SRViT: Vision Transformers for Estimating Radar Reflectivity from Satellite Observations at Scale
Jason Stock, Kyle Hilburn, Imme Ebert-Uphoff, Charles Anderson
TL;DR
This work addresses gaps in radar coverage by translating GOES-R satellite observations into high-resolution synthetic radar reflectivity fields at scale. It presents SRViT, a Vision Transformer-based image-to-image translator that ingests GOES-R ABI and GLM inputs and outputs MRMS-like reflectivity on a $3$ km grid, trained with a weighted loss $L_e$ to emphasize high-reflectivity values. SRViT achieves improved RMSE ($=3.09$ dBZ) and $R^2$ ($=0.572$) over a fully convolutional UNet baseline, produces sharper outputs as evidenced by gradient-based sharpness metrics, and provides a gradient-based Token (Re)Distribution attribution to aid domain interpretation.

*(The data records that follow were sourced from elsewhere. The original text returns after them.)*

(** The struct types in a type that its conversion goes through. *)
Inductive within : KTy → KTy → Prop :=
  | within_struct ts : within (KStruct (Some ts)) (KStruct (Some ts))
  | within_generator s body : within s body → within s (KGenerator body)
  | within_array s n e : within s e → within s (KArray n e)
  | within_field s t ts : In t ts → within s t → within s (KStruct (Some ts))
  | within_member s t ts : In t ts → within s t → within s (KUnion ts).
Definition covers (cache : Cache) (t : KTy) : Prop :=
  ∀ ts i, within (KStruct (Some ts)) t → (i < length ts)%nat → is_Some (cacheFind (KStruct (Some ts), i) cache).

Lemma extends_refl c : extends c c.
Proof. by intros key j. Qed.
Lemma extends_trans a b c : extends a b → extends b c → extends a c.
Proof. intros H1 H2 key j H. by apply H2, H1. Qed.
#[local] Hint Resolve extends_refl : core.

Lemma covers_extends a b t : extends a b → covers a t → covers b t.
Proof. intros He Hc ts i Hw Hi. destruct (Hc ts i Hw Hi) as [j Hj]. exists j. by apply He. Qed.

Lemma cacheFind_cons key j k c : cacheFind k ((key, j) :: c) = if bool_decide (key = k) then Some j else cacheFind k c.
Proof. unfold cacheFind. simpl. by destruct (bool_decide _). Qed.

(** Recording an index that is the right one. *)
Lemma cacheField_ok ts i j c : consistent c → recordedIndex ts i = Some j →
  ∃ c', cacheField (KStruct (Some ts), i) j c = Some c' ∧ consistent c' ∧ extends c c'
        ∧ cacheFind (KStruct (Some ts), i) c' = Some j.
Proof.
  intros Hc Hj. unfold cacheField. destruct (cacheFind _ c) as [j'|] eqn:E.
  { destruct (Hc _ _ _ E) as (ts' & [= <-] & Hj'). assert (j' = j) as -> by congruence. rewrite Z.eqb_refl. by exists c. }
  eexists. split; [reflexivity|]. split_and!.
  - intros s k j'. rewrite cacheFind_cons. case_bool_decide as Ek; [injection Ek as <- <-|apply Hc]. intros [= <-]. by exists ts.
  - intros key j' H. rewrite cacheFind_cons. case_bool_decide; [congruence|done].
  - rewrite cacheFind_cons. by rewrite bool_decide_eq_true_2.
Qed.

Lemma addStructField_last acc m acc' : addStructField acc m = Some acc' →
  fieldIndex acc' = (fieldIndex acc ++ [Z.of_nat (pred (length (llvmTypes acc')))])%list.
Proof.
  unfold addStructField. intros (a & _ & (n & _ & [= <-])%bind_Some)%bind_Some. cbn [fieldIndex llvmTypes].
  do 3 f_equal. rewrite length_app. simpl. lia.
Qed.

Lemma addStructFields_app l k acc : addStructFields acc (l ++ k)%list = acc ← addStructFields acc l; addStructFields acc k.
Proof. revert acc. induction l as [|m l IH]; intros acc; [done|]. simpl. destruct (addStructField acc m); [apply IH|done]. Qed.

Lemma addStructFields_fieldIndex l : ∀ acc acc', addStructFields acc l = Some acc' →
  ∃ new, fieldIndex acc' = (fieldIndex acc ++ new)%list ∧ length new = length l.
Proof.
  induction l as [|m l IH]; intros acc acc'; simpl; [intros [= <-]; exists []; by rewrite app_nil_r|].
  destruct (addStructField acc m) as [acc1|] eqn:E; [|done]. simpl. intros H.
  destruct (IH _ _ H) as (new & Hn & Hl). rewrite (addStructField_last _ _ _ E), <- app_assoc in Hn.
  eexists. split; [exact Hn|]. simpl. by rewrite Hl.
Qed.

(** ** The loops *)

(** What a conversion with the table promises of a type. *)
Definition cachedOk (conv : KTy → Cache → option (option Ty * Cache)) (t : KTy) : Prop :=
  ∀ c, consistent c → ∃ c', conv t c = Some (convertType t, c') ∧ consistent c' ∧ extends c c'
       ∧ (is_Some (convertType t) → covers c' t).

Lemma convertMember_type t : convertMember t = u ← convertType t; Some (mkUnionMember t u).
Proof. reflexivity. Qed.
Lemma convertMember_None t : convertType t = None → convertMember t = None.
Proof. intros H. by rewrite convertMember_type, H. Qed.
Lemma convertMember_Some t u : convertType t = Some u → convertMember t = Some (mkUnionMember t u).
Proof. intros H. by rewrite convertMember_type, H. Qed.

Lemma mapM_member_cons t l : mapM convertMember (t :: l) = m ← convertMember t; ms ← mapM convertMember l; Some (m :: ms).
Proof. done. Qed.

Lemma unionLoop_ok conv l : Forall (cachedOk conv) l → ∀ c, consistent c →
  ∃ c', unionLoop conv l c = Some (mapM convertMember l, c') ∧ consistent c' ∧ extends c c'
        ∧ (is_Some (mapM convertMember l) → ∀ t, In t l → covers c' t).
Proof.
  induction 1 as [|t l Ht _ IH]; intros c Hc; [by exists c|].
  destruct (Ht c Hc) as (c1 & E1 & Hc1 & He1 & Hv1). rewrite mapM_member_cons. simpl unionLoop. rewrite E1. simpl.
  destruct (convertType t) as [u|] eqn:Et.
  2:{ rewrite (convertMember_None _ Et). exists c1. split_and!; [done..|]. by intros [? [=]]. }
  destruct (IH c1 Hc1) as (c2 & -> & Hc2 & He2 & Hv2). rewrite (convertMember_Some _ _ Et). simpl.
  exists c2. split_and!; [by destruct (mapM convertMember l)|done|by eapply extends_trans|].
  intros Hs t' [<-|Hin]; [eapply covers_extends; [exact He2|apply Hv1; by eexists]|].
  apply Hv2; [|done]. destruct (mapM convertMember l); [by eexists|by destruct Hs].
Qed.

(** One more field: the members so far, their layout, and the index recorded. *)
Lemma nextField ts done t l ms acc u acc' : ts = (done ++ t :: l)%list → mapM convertMember done = Some ms →
  addStructFields (mkStructAcc [] 0 []) ms = Some acc → length (fieldIndex acc) = length done →
  convertType t = Some u → addStructField acc (mkUnionMember t u) = Some acc' →
  mapM convertMember (done ++ [t]) = Some (ms ++ [mkUnionMember t u])%list
  ∧ addStructFields (mkStructAcc [] 0 []) (ms ++ [mkUnionMember t u])%list = Some acc'
  ∧ length (fieldIndex acc') = length (done ++ [t])
  ∧ recordedIndex ts (length done) = Some (Z.of_nat (pred (length (llvmTypes acc')))).
Proof.
  intros Hts Hms Hacc Hlen Et Ea. pose proof (addStructField_last _ _ _ Ea) as Hfi.
  assert (Hms' : mapM convertMember (done ++ [t]) = Some (ms ++ [mkUnionMember t u])%list).
  { apply mapM_Some. apply mapM_Some in Hms. apply Forall2_app; [done|]. constructor; [by apply convertMember_Some|constructor]. }
  assert (Hacc' : addStructFields (mkStructAcc [] 0 []) (ms ++ [mkUnionMember t u])%list = Some acc').
  { rewrite addStructFields_app, Hacc. simpl. by rewrite Ea. }
  split_and!; [done|done|rewrite Hfi, !length_app; simpl; lia|].
  unfold recordedIndex. replace (take _ ts) with (done ++ [t])%list.
  - rewrite Hms'. simpl. rewrite Hacc'. simpl. rewrite Hfi, lookup_app_r, Hlen, Nat.sub_diag by lia. done.
  - rewrite Hts, take_app, take_ge by lia. by replace (S (length done) - length done)%nat with 1%nat by lia.
Qed.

The results support enhanced data assimilation in numerical weather prediction over the CONUS, while pointing to avenues for future uncertainty-aware diffusion models and 3D radar extensions; code is available on GitHub.
Abstract
We introduce a transformer-based neural network to generate high-resolution (3km) synthetic radar reflectivity fields at scale from geostationary satellite imagery. This work aims to enhance short-term convective-scale forecasts of high-impact weather events and aid in data assimilation for numerical weather prediction over the United States. Compared to convolutional approaches, which have limited receptive fields, our results show improved sharpness and higher accuracy across various composite reflectivity thresholds. Additional case studies over specific atmospheric phenomena support our quantitative findings, while a novel attribution method is introduced to guide domain experts in understanding model outputs.